Pour les employeurs, l’enjeu est de préparer ces discussions avec des éléments concrets: évolution réelle des charges, productivité, carnets de commandes, rentabilité, politique de formation ou avantages non salariaux. Une inflation modérée peut contribuer à maîtriser la masse salariale, mais elle ne remplace pas une politique RH claire. Toute décision doit aussi être vérifiée au regard des contrats, conventions applicables et pratiques de branche.

La BNS garde le cap, le franc amortit une partie du choc

La Banque nationale suisse joue un rôle central dans ce paysage. Son objectif est la stabilité des prix, définie dans le dossier comme une inflation annuelle inférieure à 2%. Lors de sa réunion de politique monétaire de mi-juin 2026, la BNS a maintenu son taux directeur à 0%, selon Boursorama. Elle a aussi légèrement relevé ses prévisions d’inflation, à 0,6% en 2026 et 2027, puis 0,7% en 2028.

Ces niveaux restent modestes au regard de la fourchette de stabilité des prix mentionnée dans les sources. Plusieurs économistes interrogés par l’agence AWP tablaient, pour l’ensemble de l’année, sur une inflation comprise entre 0,5% et 0,7%, puis entre 0,6% et 0,8% en 2027, selon LFM, Bluewin et Rhône FM. Le Fonds monétaire international a également estimé en juin 2026 que l’inflation suisse devrait rester modérée, avec une projection de 0,6% à 0,7% entre 2026 et 2028.

Pour les entreprises, un taux directeur maintenu à 0% peut soutenir des conditions de financement moins restrictives qu’en période de resserrement monétaire. Cela ne garantit pas le coût exact d’un crédit bancaire, qui dépend du dossier, des garanties, de la durée et de la politique de l’établissement financier. Mais cela contribue à un environnement plus lisible pour financer un investissement, renouveler un équipement ou refinancer une dette.

Le franc suisse joue aussi un rôle. Le FMI souligne que la politique monétaire accommodante et la vigueur du franc contribuent à contenir l’inflation. Arthur Jurus, directeur des investissements chez Oddo BHF Suisse, cité par les sources ATS/AWP, estime que la Suisse ne connaît pas une inflation généralisée, mais plutôt des ajustements sectoriels localisés, avec le logement comme moteur important. Il relève également que le franc agit comme amortisseur macroéconomique.

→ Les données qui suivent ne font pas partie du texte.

(** * Tree model over a nested dictionary

  Shallow embedding of [qiskit_metal/_gui/tree_model_base.py]
  (class [QTreeModel_Base]): a Qt item model that mirrors a nested
  options dictionary as a tree of branch and leaf nodes. *)

From Stdlib Require Import ZArith Lia.
From stdpp Require Import base option list strings pretty.

Open Scope string_scope.
Open Scope list_scope.
Open Scope Z_scope.

(** ** Python values *)

Module Py.

(** Scalars of the options dictionary. Python's [==] between two such
    values is structural equality. *)
Inductive scalar :=
| SNone
| SInt (z : Z)
| SStr (s : string).

#[export] Instance scalar_eq_dec : EqDecision scalar.
Proof. solve_decision. Defined.

(** A nested dictionary: string keys, values that are scalars or again
    dictionaries. The item list is the insertion order of the dict. *)
#[local] Unset Elimination Schemes.
Inductive pyvalue :=
| Scalar (s : scalar)
| Dict (items : list (string * pyvalue)).

#[local] Set Elimination Schemes.

Definition dict := list (string * pyvalue).

(** Python [str(x)] on a scalar. *)
Definition str (s : scalar) : string :=
  match s with
  | SNone => "None"
  | SInt z => pretty z
  | SStr s => s
  end.

(** Python [x == s] for a scalar [s]: a mapping equals no scalar. *)
Definition equals (x : pyvalue) (s : scalar) : bool :=
  match x with
  | Scalar s' => bool_decide (s' = s)
  | Dict _ => false
  end.

(** Exceptions the modelled code can raise. *)
Inductive exn := AssertionError | KeyError | TypeError | AttributeError | IndexError.

Inductive result (A : Type) :=
| Ok (a : A)
| Raise (e : exn).
Arguments Ok {A} a.
Arguments Raise {A} e.

(** [d[k]] *)
Fixpoint getitem (d : dict) (k : string) : result pyvalue :=
  match d with
  | [] => Raise KeyError
  | (k', v) :: d' => if String.eqb k k' then Ok v else getitem d' k
  end.

(** [d[k] = v]: an existing key keeps its position, a new key goes
    last. *)
Fixpoint setitem (d : dict) (k : string) (v : pyvalue) : dict :=
  match d with
  | [] => [(k, v)]
  | (k', v') :: d' =>
      if String.eqb k k' then (k', v) :: d' else (k', v') :: setitem d' k v
  end.

(** Keys of a Python dict are pairwise distinct, at every level. *)
Fixpoint wf_value (v : pyvalue) : bool :=
  match v with
  | Scalar _ => true
  | Dict items =>
      bool_decide (NoDup (map fst items)) && forallb (fun kv => wf_value (snd kv)) items
  end.

Definition wf_dict (d : dict) : bool := wf_value (Dict d).

(** Python slices of a list: [l[:-1]] and [l[-1]]. *)
Definition but_last {A} (l : list A) : list A := removelast l.

Definition last_item {A} (l : list A) : result A :=
  match last l with
  | Some x => Ok x
  | None => Raise IndexError
  end.

End Py.
Export Py.


(** ** Node classes

    The module imports [BranchNode] and [LeafNode] from
    [widgets/edit_component/tree_model_options.py]; objects live in a
    store and are referred to by address, so that parent links and the
    child lists of several holders alias the same node. *)

(** Addresses of node objects. *)
Abbreviation ref := nat (only parsing).

(** Modelled from the spec: class [BranchNode] (not in this file). A
    name, a parent link and the ordered list of [(KEY, NODE)] children.
    Its [_data] attribute always aliases the model's source dictionary
    and is therefore not stored per node. *)
Record BranchNode := mkBranchNode {
  name : string;
  b_parent : option ref;
  children : list (string * ref)
}.

(** Modelled from the spec: class [LeafNode] (not in this file). One
    scalar key-value pair: label, key path from the dictionary root,
    parent link. The constructor takes these three and no value: the
    value is the current scalar, read through the path on every access
    (see [value] below). *)
Record LeafNode := mkLeafNode {
  label : string;
  l_parent : option ref;
  path : list string
}.

Inductive node :=
| Branch (b : BranchNode)
| Leaf (l : LeafNode).

Abbreviation heap := (list node) (only parsing).

Definition node_parent (n : node) : option ref :=
  match n with
  | Branch b => b_parent b
  | Leaf l => l_parent l
  end.

Definition set_parent (p : option ref) (n : node) : node :=
  match n with
  | Branch b => Branch (mkBranchNode (name b) p (children b))
  | Leaf l => Leaf (mkLeafNode (label l) p (path l))
  end.

(** Modelled from the spec: the key under which a node is filed in its
    parent's child list, the name of a branch and the label of a leaf. *)
Definition node_key (n : node) : string :=
  match n with
  | Branch b => name b
  | Leaf l => label l
  end.

(** ** Qt vocabulary *)

Record QModelIndex := mkIndex {
  row : Z;
  column : Z;
  internalPointer : option ref;
  has_model : bool
}.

Cette force du franc a toutefois deux faces. Elle peut réduire le coût de certains biens importés ou limiter l’inflation importée. Mais elle peut aussi compliquer la vie des exportateurs, dont les prix deviennent plus sensibles sur les marchés étrangers. Une PME active hors de Suisse ne doit donc pas lire la baisse de l’inflation comme un soulagement uniforme: le taux de change, les marges et la compétitivité restent au cœur de l’équation.

Budgets 2026: le moment de tester les scénarios plutôt que de relâcher la discipline

La décrue de juin donne un peu d’air, mais elle ne supprime pas l’incertitude. Les prix de l’énergie, les tensions géopolitiques, les loyers et les mouvements de change peuvent rapidement modifier l’environnement. Pour une PME, l’approche la plus prudente consiste à construire plusieurs scénarios simples: un scénario de stabilité, un scénario de reprise de certains coûts et un scénario de baisse partielle des intrants.

Dans la pratique, cela peut passer par une revue des contrats fournisseurs, des clauses d’indexation, des échéances de bail, des conditions de financement et des marges par activité. Les entreprises qui ont adapté leurs prix ces dernières années peuvent aussi vérifier si leur structure tarifaire reste cohérente avec leur positionnement. Enfin, les responsables RH et financiers ont intérêt à documenter les hypothèses utilisées pour les budgets salariaux, afin d’éviter des décisions prises dans l’urgence lors des négociations.

La Suisse entre ainsi dans une phase moins tendue sur le front des prix, mais pas dans une période sans arbitrages. Une inflation à 0,5% rassure les consommateurs et donne de la visibilité aux entreprises. Pour les dirigeants de PME, le message n’est pas de baisser la garde: c’est le bon moment pour transformer une accalmie statistique en décisions de gestion plus solides, adaptées à leur secteur, à leurs contrats et à leur trésorerie.